Air is pumped into a bicycle tire. The 43 moles of air initially in the tire have a gauge pressure of 1 atm. How many moles of air must be pumped into the tire in order to raise the gauge pressure to 5 atm? Assume that the volume and temperature of the air inside the tire are approximately constant.

Homework Equations



Ideal Gas Law:
PV = nRT


The Attempt at a Solution



Since the V and T were constant, as well as R, I set it up as (P1V1)/(n1T1) = (P2V2)/(n2T2) on the condition that R1 = R2.

V1=V2, T1=T2 So that would leave the equation at P1/n1 = P2/n2.

I decided to plug in and solve.
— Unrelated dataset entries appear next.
(* ===== verification/XorDigest.v ===== *)
(** * XorDigest: what the XOR policy computes

    Source: [XorSip128] of [triblespace-core/src/patch.rs], as defined in
    [PatchHash].

    Under the XOR policy the digest of a trie is the exclusive or of the 128-bit
    digests of its leaves, whatever the schema and the shape of the trie. *)

From S2P Require Import Prelude ByteTable KeySchema PatchHash Branch Head Algebra.

Open Scope nat_scope.

Definition leaf_digest (sip : list N → N) (k : list N) : N := u128 (sip k).

Section xor.
Context {KEY_LEN : nat} {O : KeySchema KEY_LEN} `{!KeySchemaOk KEY_LEN O}.
Context (sip : list N → N) {V : Type} (rand_hash : N → N) (UNIT : V).
#[local] Existing Instance XorSip128.
Abbreviation P := (XorSip128 sip).

Lemma xor_all_bind {A} (f : A → list N) (l : list A) : xor_all (l ≫= f) = xor_all ((xor_all ∘ f) <$> l).
Proof. induction l as [|x l IH]; [done|]. csimpl. by rewrite xor_all_app, IH. Qed.

Lemma fmap_bind {A B C} (f : B → C) (g : A → list B) (l : list A) :
  f <$> (l ≫= g) = l ≫= (λ x, f <$> g x).
Proof. induction l as [|x l IH]; [done|]. csimpl. by rewrite fmap_app, IH. Qed.

(** The digest of a subtree is the exclusive or of its leaf digests. *)
Lemma xor_hash (h : head (@Digest P) V) : wf (H:=P) rand_hash UNIT h →
  hhash (H:=P) h = xor_all (leaf_digest sip <$> keys UNIT h).
Proof.
  revert h. apply (wf_children_ind (H:=P) rand_hash UNIT).
  - intros e l Hwf. inversion Hwf; subst. csimpl. rewrite N.lxor_0_r. done.
  - intros e p _. csimpl. by rewrite N.lxor_0_r.
  - intros e b Hok _ IH. cbn [hhash]. rewrite (bo_hash _ _ _ _ _ Hok) by done.
    rewrite canon_digest_comm, xor_branch_digest by done. unfold keys. rewrite kvs_branch.
    rewrite !(fmap_bind (A:=head (@Digest P) V)).
    rewrite xor_all_bind, <-list_fmap_compose. f_equal. apply list_fmap_ext.
    intros i c Hc%list_elem_of_lookup_2. simpl. by apply IH.
Qed.

(** The digest a well-formed trie caches at its root is the exclusive or of the
    leaf digests of its keys, and a [u128]. *)
Theorem xor_digest (h : head (@Digest P) V) : wf (H:=P) rand_hash UNIT h →
  hhash (H:=P) h = xor_all (leaf_digest sip <$> keys UNIT h) ∧ (hhash (H:=P) h < 2 ^ 128)%N.
Proof.
  intros Hwf. rewrite xor_hash by done. split; [done|].
  apply xor_all_bound, Forall_fmap, Forall_forall. intros k _. apply u128_bound.
Qed.
End xor.
(** No subtree of [p] collides with a subtree of [p']: where the digests the two
    tries cache are equal, so are the keys below. *)
Definition no_collision (p : PATCH Digest V) (p' : PATCH Digest V') : Prop :=
  match proot p, proot p' with
  | Some h, Some h' => distinguishes UNIT UNIT' h h'
  | _, _ => True
  end.

#[global] Instance no_collision_dec p p' : Decision (no_collision p p').
Proof. unfold no_collision. destruct (proot p), (proot p'); apply _. Defined.

Lemma no_collision_roots p p' h h' : no_collision p p' → proot p = Some h → proot p' = Some h' →
  distinguishes UNIT UNIT' h h'.
Proof. unfold no_collision. intros Hn E E'. by rewrite E, E' in Hn. Qed.

Lemma dom_None {W} (UNIT0 : W) (p : PATCH Digest W) : proot p = None → dom (Patch.to_map UNIT0 p) = ∅.
Proof. intros E. unfold Patch.to_map, pkvs. rewrite E. apply dom_empty_L. Qed.

Lemma dom_Some {W} (UNIT0 : W) (p : PATCH Digest W) h : Patch.patch_ok rand_hash UNIT0 p →
  proot p = Some h → childleaf_key h ∈ dom (Patch.to_map UNIT0 p).
Proof.
  intros Hp Hh. apply (dom_root rand_hash UNIT0 p h); [done..|].
  apply (childleaf_key_in rand_hash UNIT0). by apply Hp.
Qed.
P1=1 atm, n1=43 moles, P2=5 atm. 1/43 = 5/n2

When I solved for n2, I came out with 215 moles. My homework said it was wrong. can someone tell me where I went wrong?
 
on Phys.org
SteamKing said:
You are given the pressures in terms of gauge pressures. Are these the correct units to use with the ideal gas law?


According to my instructor and the lessons/homework, the units should not matter as long as they are uniform throughout the problem and equations.
 
Definition: Gauge pressure refers to the pressure of a system above atmospheric pressure.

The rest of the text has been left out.